Religion
- Affiliation: Orthodox Judaism
- Rite: Nusach Ashkenaz
- Ecclesiastical or organizational status: Synagogue
- Leadership: Rabbi Yossi Chaikin
- Status: Active

Location
- Location: 20 North Avenue, Riviera, Johannesburg, Gauteng
- Country: South Africa
- Interactive map of Oxford Shul
- Coordinates: 26°09′48″S 28°03′06″E﻿ / ﻿26.163220133539305°S 28.051679099499996°E

Architecture
- Architects: S. A. Abramowitch, Pinshow and Schneider
- Type: Synagogue architecture
- Established: 1943 (as a congregation)
- Completed: 1962
- Capacity: 1,500 worshippers

Website
- oxfordshul.com

= Oxford Shul =

Orthodox synagogue in Johannesburg, South Africa

The Oxford Shul is an Orthodox Jewish congregation and synagogue, located in Riviera, near the suburbs of Saxonwold, Houghton and Killarney, in Johannesburg, in the region of Gauteng, South Africa.

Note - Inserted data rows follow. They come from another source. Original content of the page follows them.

(* ===== verification/XmlNavigate.v ===== *)
(** * Walking over the elements of a document (src/tinyxml2/tinyxml2.cpp)

    The queries for the children and siblings that are elements, over the links of
    [XmlDom], and the loops that programs write with them. *)

From S2P Require Import Prelude XmlDom.
From S2P Require Import XmlDomSpec.
From S2P Require Import XmlDomRun.

Section navigate.

(** [ToElement] and [Name]: the name of a node that is an element. *)
Context (element_name : nat -> option (list byte)).

(** The test in the loops; [value]: the name asked for, or null for any. *)
Definition is_element (value : option (list byte)) (node : nat) : bool :=
  match element_name node, value with
  | None, _ => false
  | Some _, None => true
  | Some name, Some value => bool_decide (name = value)
  end.

Fixpoint find_element (fuel : nat) (h : heap) (f : field) (value : option (list byte)) (node : option nat) : result (option nat) :=
  match fuel with
  | O => Err NoFuel
  | S fuel =>
      match node with
      | None => Ok None
      | Some n => if is_element value n then Ok (Some n) else next ← load h n f; find_element fuel h f value next
      end
  end.

(** As many turns as there are nodes are enough. *)
Definition element_fuel (h : heap) : nat := S (size h).

Definition FirstChildElement (h : heap) (this : nat) (value : option (list byte)) : result (option nat) :=
  node ← load h this First; find_element (element_fuel h) h Next value node.
Definition LastChildElement (h : heap) (this : nat) (value : option (list byte)) : result (option nat) :=
  node ← load h this Last; find_element (element_fuel h) h Prev value node.
Definition NextSiblingElement (h : heap) (this : nat) (value : option (list byte)) : result (option nat) :=
  node ← load h this Next; find_element (element_fuel h) h Next value node.
Definition PreviousSiblingElement (h : heap) (this : nat) (value : option (list byte)) : result (option nat) :=
  node ← load h this Prev; find_element (element_fuel h) h Prev value node.

(** [for( ; e; e = step( e ) )], with the elements seen. *)
Fixpoint visit_elements (fuel : nat) (step : nat -> result (option nat)) (e : option nat) : result (list nat) :=
  match e with
  | None => Ok []
  | Some n =>
      match fuel with
      | O => Err NoFuel
      | S fuel => e ← step n; seen ← visit_elements fuel step e; Ok (n :: seen)
      end
  end.

Definition elements_forward (h : heap) (this : nat) (value : option (list byte)) : result (list nat) :=
  e ← FirstChildElement h this value; visit_elements (size h) (fun n => NextSiblingElement h n value) e.
Definition elements_backward (h : heap) (this : nat) (value : option (list byte)) : result (list nat) :=
  e ← LastChildElement h this value; visit_elements (size h) (fun n => PreviousSiblingElement h n value) e.

(** ** What the loops see *)

Definition elements (value : option (list byte)) (l : list nat) : list nat := filter (fun n => is_element value n = true) l.

Lemma kids_size h K p l : represents h K -> K !! p = Some l -> (length l <= size h)%nat.
Proof.
  intros H Hl. destruct (r_kids _ _ H p l Hl) as (_ & _ & Hnd & _).
  rewrite <- (size_dom (D := gset nat)), <- (size_list_to_set (C := gset nat)) by done.
  apply subseteq_size. intros x Hx. apply elem_of_list_to_set in Hx. apply elem_of_dom. by eapply alive_kid.
Qed.

Lemma forward_from h p value l : (length l <= size h)%nat -> forall prv fuel1 fuel2,
  dll h p prv l None -> (length l < fuel1)%nat -> (length l <= fuel2)%nat ->
  (e ← find_element fuel1 h Next value (hd_or None l); visit_elements fuel2 (fun n => NextSiblingElement h n value) e) =
    Ok (elements value l).
Proof.
  induction l as [|x l IH]; cbn [length]; intros Hs prv fuel1 fuel2 Hd Hf1 Hf2.
  { destruct fuel1; [lia|]. by destruct fuel2. }
  destruct Hd as (_ & _ & Hn & Hd). destruct fuel1 as [|fuel1]; [lia|]. cbn [hd_or find_element]. unfold elements. rewrite filter_cons.
  destruct (is_element value x) eqn:Ex.
  - rewrite decide_True by done. destruct fuel2 as [|fuel2]; [lia|]. cbn [mbind result_bind visit_elements].
    assert (E : (e ← NextSiblingElement h x value; visit_elements fuel2 (fun n => NextSiblingElement h n value) e) = Ok (elements value l)).
    { assert (NextSiblingElement h x value = find_element (element_fuel h) h Next value (hd_or None l)) as ->
        by (unfold NextSiblingElement; by rewrite (load_fld _ _ _ _ Hn)). apply (IH ltac:(lia) (Some x)); [done| |lia].
      unfold element_fuel. lia. }
    destruct (NextSiblingElement h x value) as [e|]; cbn [mbind result_bind] in *; [|done]. by rewrite E.
  - rewrite decide_False by done. rewrite (load_fld _ _ _ _ Hn). cbn [mbind result_bind]. apply (IH ltac:(lia) (Some x)); [done|lia|lia].
Qed.

Lemma backward_from h p value l : (length l <= size h)%nat -> forall nxt fuel1 fuel2,
  dll h p None l nxt -> (length l < fuel1)%nat -> (length l <= fuel2)%nat ->
  (e ← find_element fuel1 h Prev value (last l); visit_elements fuel2 (fun n => PreviousSiblingElement h n value) e) =
    Ok (reverse (elements value l)).
Proof.
  induction l as [|x l IH] using rev_ind; rewrite ?length_app; cbn [length]; intros Hs nxt fuel1 fuel2 Hd Hf1 Hf2.
  { destruct fuel1; [lia|]. by destruct fuel2. }
  apply dll_app in Hd as [Hd (_ & Hp & _)].
  assert (Hl : last_or None l = last l) by (unfold last_or; by destruct (last l)). rewrite Hl in Hp.
  rewrite last_snoc. unfold elements. rewrite filter_app, filter_cons, filter_nil. destruct fuel1 as [|fuel1]; [lia|]. cbn [find_element].
  destruct (is_element value x) eqn:Ex.
  - rewrite decide_True by done. destruct fuel2 as [|fuel2]; [lia|]. cbn [mbind result_bind visit_elements].
    assert (E : (e ← PreviousSiblingElement h x value; visit_elements fuel2 (fun n => PreviousSiblingElement h n value) e) =
      Ok (reverse (elements value l))).
    { assert (PreviousSiblingElement h x value = find_element (element_fuel h) h Prev value (last l)) as ->
        by (unfold PreviousSiblingElement; by rewrite (load_fld _ _ _ _ Hp)).
      apply (IH ltac:(lia) (hd_or nxt [x])); [done| |lia]. unfold element_fuel. lia. }
    destruct (PreviousSiblingElement h x value) as [e|]; cbn [mbind result_bind] in *; [|done]. rewrite E. by rewrite reverse_app.
  - rewrite decide_False by done. rewrite app_nil_r, (load_fld _ _ _ _ Hp). cbn [mbind result_bind].
    apply (IH ltac:(lia) (hd_or nxt [x])); [done|lia|lia].
Qed.

Lemma forward_elements h K this l value : represents h K -> K !! this = Some l -> elements_forward h this value = Ok (elements value l).
Proof.
  intros H Hl. pose proof (kids_size _ _ _ _ H Hl) as Hs. destruct (r_kids _ _ H this l Hl) as (Hf & _ & _ & Hd).
  unfold elements_forward, FirstChildElement. rewrite (load_fld _ _ _ _ Hf). cbn [mbind result_bind].
  replace (head l) with (hd_or None l) by by destruct l. apply (forward_from h this value l Hs None); [done| |done]. unfold element_fuel. lia.
Qed.

Lemma backward_elements h K this l value :
  represents h K -> K !! this = Some l -> elements_backward h this value = Ok (reverse (elements value l)).
Proof.
  intros H Hl. pose proof (kids_size _ _ _ _ H Hl) as Hs. destruct (r_kids _ _ H this l Hl) as (_ & Hla & _ & Hd).
  unfold elements_backward, LastChildElement. rewrite (load_fld _ _ _ _ Hla). cbn [mbind result_bind].
  apply (backward_from h this value l Hs None); [done| |done]. unfold element_fuel. lia.
Qed.
End navigate.

(** C32: The loops over elements see each of them once.  After any edits that make
    a tree, the loop from [FirstChildElement] over [NextSiblingElement] visits
    exactly the children that are elements of the name asked for, or all elements
    without a name, in their order, and the loop from [LastChildElement] over
    [PreviousSiblingElement] visits the same in the opposite order; both end. *)
Theorem elements_visited (element_name : nat -> option (list byte)) es K this l value :
  edits_all ∅ es K -> K !! this = Some l ->
  exists h, run_edits ∅ es = Ok h /\
    elements_forward element_name h this value = Ok (elements element_name value l) /\
    elements_backward element_name h this value = Ok (reverse (elements element_name value l)).
Proof.
  intros Hes Hl. destruct (edits_spec ∅ ∅ es K nothing_represents Hes) as (h & E & H). exists h. split; [done|].
  split; [by eapply forward_elements|by eapply backward_elements].
Qed.

Definition demo_names (node : nat) : option (list byte) :=
  match node with 1%nat | 3%nat => Some (bytes "row") | 2%nat => Some (bytes "head") | _ => None end.

Definition demo_rows : list edit := [New 0; New 1; New 2; New 3; New 4; InsertEnd 0 2; InsertEnd 0 1; InsertEnd 0 4; InsertEnd 0 3].

Lemma elements_visited_witness :
  exists h, run_edits ∅ demo_rows = Ok h /\
    elements_forward demo_names h 0 (Some (bytes "row")) = Ok [1; 3]%nat /\
    elements_backward demo_names h 0 (Some (bytes "row")) = Ok [3; 1]%nat.
Proof.
  assert (Hes : edits_all ∅ demo_rows (<[0 := [2; 1; 4; 3]]> (<[1 := []]> (<[2 := []]> (<[3 := []]> (<[4 := []]> ∅)))))%nat).
  { unfold demo_rows. do 9 edit_step. match goal with |- edits_all ?K [] ?K' => replace K' with K by (by vm_compute) end. constructor. }
  exact (elements_visited demo_names demo_rows _ 0 [2; 1; 4; 3]%nat (Some (bytes "row")) Hes eq_refl).
Defined.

The congregation was established in 1943 and moved into its current building in 1962. The sanctuary is one of the largest in the Southern Hemisphere, with seating for 1,500 congregants.

== History ==
The Oxford Synagogue was founded in 1943 and a 2 acre site was purchased.

In 1944 the Oxford Synagogue joined the United Hebrew Congregation of South Africa as a third constituent synagogue. In 1945 the first High Festival Services were held in the large Tudor House, by then partly converted into a small synagogue accommodating 400 congregants. In November of the same year a dedication service was held with the Chief Rabbi Louis Isaac Rabinowitz officiating. The first rabbi was W. Yesorsky, who was succeeded in 1947 by J. Rozowski.

In 1949 building began on the hall, a synagogue accommodating 800 worshippers. In 1954 an extra 2 acre of land adjacent to the synagogue property and facing Riviera Road were purchased, and the present nursery school and the double-storey education block opened. The official opening of the synagogue took place in August 1962. In 1963 at a banquet the reconstructed hall was named “The Simon Kuper Hall” in honour of a member of the congregation.

In 1964 the architects, S. A. Abramowitch, Pinshow and Schneider, received an Award of Merit from the Transvaal Provincial Institute of Architects for the best ecclesiastical building erected in the Transvaal from 1954 to 1964. In 1965 the Menorah Primary School began as a branch of the Yeshiva College of South Africa. Many of the older members of the congregation lived in neighbouring Killarney, with several residing in the Art Deco building, Daventry Court, now a heritage landmark.

Over 2,000 people attended a memorial service at the synagogue in 2013 for former president, Nelson Mandela. Mandela's successor, Thabo Mbeki addressed the congregation.

== Clergy ==
Rabbi Nachman Bernhard of New York City, served the congregation for over three decades. The congregation approached Joseph B. Soloveitchik to recommend one of his students from Rabbi Isaac Elchanan Theological Seminary to lead the synagogue. Soloveitchik put forward the names of Rabbi Norman Lamm and Bernhard. The congregation chose to consider Bernhard as Lamm was unavailable due to his doctoral studies. Bernhard was uncertain about accepting the position and decided to pursue the opportunity following conversations with Rabbi Menachem Mendel Schneerson. Under his leadership, membership rose to over 2,000 families. He also became known for his anti-apartheid activism within the Jewish community, before his retirement in 2000.

Yossi Chaikin succeeded Bernhard as rabbi in 2000. Chaikin was born in Copenhagen, Denmark, and educated in Belgium and the United States. He moved to South Africa in 1986 to be the Director of Activities at Chabad House in Johannesburg. In 1988 he became leader of the Constantia Hebrew Congregation in the Cape Peninsula. He was also Vice-Principal and Head of Department of Jewish Studies at Herzlia Constantia Primary School (on whose campus the shul was located).